WORK REQUEST: Give back exactly the lines of the material below, starting with the line with "The data of" and going on through the line with "mp_roundtrip : forall".

DATA FOR THE TASK:
(* ===== verification/StateApi.v ===== *)
(** * The state synchronization API and its codec
      ([services/state/api/api.go], [services/state/raft/codec.go])

    The data of the replicated state, and the MessagePack codec the Raft
    binding serializes with. *)

From S2P Require Import Prelude GoRuntime.

(** ** Data *)

(** [type InputOp int] *)
Definition InputOpUndefined : Z := 0.
Definition InputOpSet : Z := 1.
Definition InputOpDelete : Z := 2.

(** [V] represents the value, a byte slice: its content where only that
    matters, a pointer where sharing matters. [None] is a nil slice. *)
Record Input (V : Type) := MkInput {
  Op : Z;
  Key : string;
  Value : option V;
}.
Arguments MkInput {_} _ _ _.
Arguments Op {_} _.
Arguments Key {_} _.
Arguments Value {_} _.

(** [type State map[string][]byte], a map of slices given by [V]. *)
Abbreviation State V := (gmap string (option V)).

Record MembershipChange := {
  Id : string;
  Joined : bool;
}.

(** ** The codec

    The MessagePack library encodes a value of type [A] and decodes into a
    variable of type [A], whose content [mp_zero] is that of a fresh one. *)
Class MsgPack (A : Type) := {
  mp_encode : A -> slice * goerr;
  mp_decode : bytes -> A -> A * goerr;
  mp_zero : A;
}.

(** What the library promises for [A]: values are encoded, and decoding the
    result into a fresh variable gives the value back, up to [rel] (nil and
    empty slices may be confused). *)
Class MsgPackLaws (A : Type) `{MsgPack A} (good : A -> Prop) (rel : A -> A -> Prop) := {
  mp_roundtrip : forall a, good a -> exists b a',
    mp_encode a = (Some b, None) /\ mp_decode b mp_zero = (a', None) /\ rel a a';
}.

Definition EncodeMsgPack {A} `{MsgPack A} (x : A) : slice * goerr := mp_encode x.

Definition DecodeMsgPack {A} `{MsgPack A} (b : slice) (out : A) : A * goerr := mp_decode (sl b) out.

(** A reader delivers its bytes or, at some point, an error. *)
Definition DecodeMsgPackFromReader {A} `{MsgPack A} (r : bytes + error) (out : A) : A * goerr :=
  match r with
  | inl b => mp_decode b out
  | inr err => (out, Some err)
  end.

(** What survives encoding: nil and empty values are the same. *)
Definition input_rel (a b : Input bytes) : Prop :=
  Op a = Op b /\ Key a = Key b /\ sl (Value a) = sl (Value b).

Definition state_view (m : option (State bytes)) : gmap string bytes := sl <$> default ∅ m.

(** A snapshot's state is never nil, and is not decoded to nil. *)
Definition snapshot_rel (a b : option (State bytes)) : Prop :=
  state_view a = state_view b /\ b <> None.

(** ** A concrete codec

    For concrete runs: a countable type's number, bit by bit. *)

Module BitCodec.

Fixpoint bits (p : positive) : bytes :=
  match p with
  | xH => []
  | xO p => zero :: bits p
  | xI p => one :: bits p
  end.

Fixpoint of_bits (b : bytes) : positive :=
  match b with
  | [] => xH
  | c :: b => if Ascii.eqb c one then xI (of_bits b) else xO (of_bits b)
  end.

Lemma of_bits_bits p : of_bits (bits p) = p.
Proof. induction p as [p IH|p IH|]; simpl; [by rewrite IH..|done]. Qed.

Definition codec {A} `{Countable A} (z : A) : MsgPack A :=
  {| mp_encode := fun a => (Some (bits (encode a)), None);
     mp_decode := fun b out =>
       match decode (of_bits b) with
       | Some a => (a, None)
       | None => (out, Some (ErrText "msgpack: malformed"))
       end;
     mp_zero := z |}.

Lemma codec_laws {A} `{Countable A} (z : A) (good : A -> Prop) (rel : A -> A -> Prop) :
  (forall a, good a -> rel a a) -> @MsgPackLaws A (codec z) good rel.
Proof.
  intros Hrel. split. intros a Ha. exists (bits (encode a)), a. split_and!; [done| |auto].
  simpl. by rewrite of_bits_bits, decode_encode.
Qed.

(** A codec for a type that is no countable type itself, through one that
    keeps what the wire keeps of it. *)
Definition codec_via {A B} `{Countable B} (to : A -> B) (from : B -> A) (z : A) : MsgPack A :=
  {| mp_encode := fun a => (Some (bits (encode (to a))), None);
     mp_decode := fun b out =>
       match decode (of_bits b) with
       | Some a => (from a, None)
       | None => (out, Some (ErrText "msgpack: malformed"))
       end;
     mp_zero := z |}.

Lemma codec_via_laws {A B} `{Countable B} (to : A -> B) (from : B -> A) (z : A) (good : A -> Prop) (rel : A -> A -> Prop) :
  (forall a, good a -> rel a (from (to a))) -> @MsgPackLaws A (codec_via to from z) good rel.
Proof.
  intros Hrel. split. intros a Ha. exists (bits (encode (to a))), (from (to a)). split_and!; [done| |auto].
  simpl. by rewrite of_bits_bits, decode_encode.
Qed.

#[global] Instance input_eq_dec {V} `{EqDecision V} : EqDecision (Input V).
Proof. solve_decision. Defined.

#[global] Instance input_countable {V} `{Countable V} : Countable (Input V).
Proof.
  apply (inj_countable' (fun i => (Op i, Key i, Value i)) (fun t => MkInput t.1.1 t.1.2 t.2)).
  by intros [].
Defined.

#[export] Instance input_codec : MsgPack (Input bytes) := codec (MkInput 0 "" None).
#[export] Instance snapshot_codec : MsgPack (option (State bytes)) := codec None.
End BitCodec.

ANSWER SECTION:
    The data of the replicated state, and the MessagePack codec the Raft
    binding serializes with. *)

From S2P Require Import Prelude GoRuntime.

(** ** Data *)

(** [type InputOp int] *)
Definition InputOpUndefined : Z := 0.
Definition InputOpSet : Z := 1.
Definition InputOpDelete : Z := 2.

(** [V] represents the value, a byte slice: its content where only that
    matters, a pointer where sharing matters. [None] is a nil slice. *)
Record Input (V : Type) := MkInput {
  Op : Z;
  Key : string;
  Value : option V;
}.
Arguments MkInput {_} _ _ _.
Arguments Op {_} _.
Arguments Key {_} _.
Arguments Value {_} _.

(** [type State map[string][]byte], a map of slices given by [V]. *)
Abbreviation State V := (gmap string (option V)).

Record MembershipChange := {
  Id : string;
  Joined : bool;
}.

(** ** The codec

    The MessagePack library encodes a value of type [A] and decodes into a
    variable of type [A], whose content [mp_zero] is that of a fresh one. *)
Class MsgPack (A : Type) := {
  mp_encode : A -> slice * goerr;
  mp_decode : bytes -> A -> A * goerr;
  mp_zero : A;
}.

(** What the library promises for [A]: values are encoded, and decoding the
    result into a fresh variable gives the value back, up to [rel] (nil and
    empty slices may be confused). *)
Class MsgPackLaws (A : Type) `{MsgPack A} (good : A -> Prop) (rel : A -> A -> Prop) := {
  mp_roundtrip : forall a, good a -> exists b a',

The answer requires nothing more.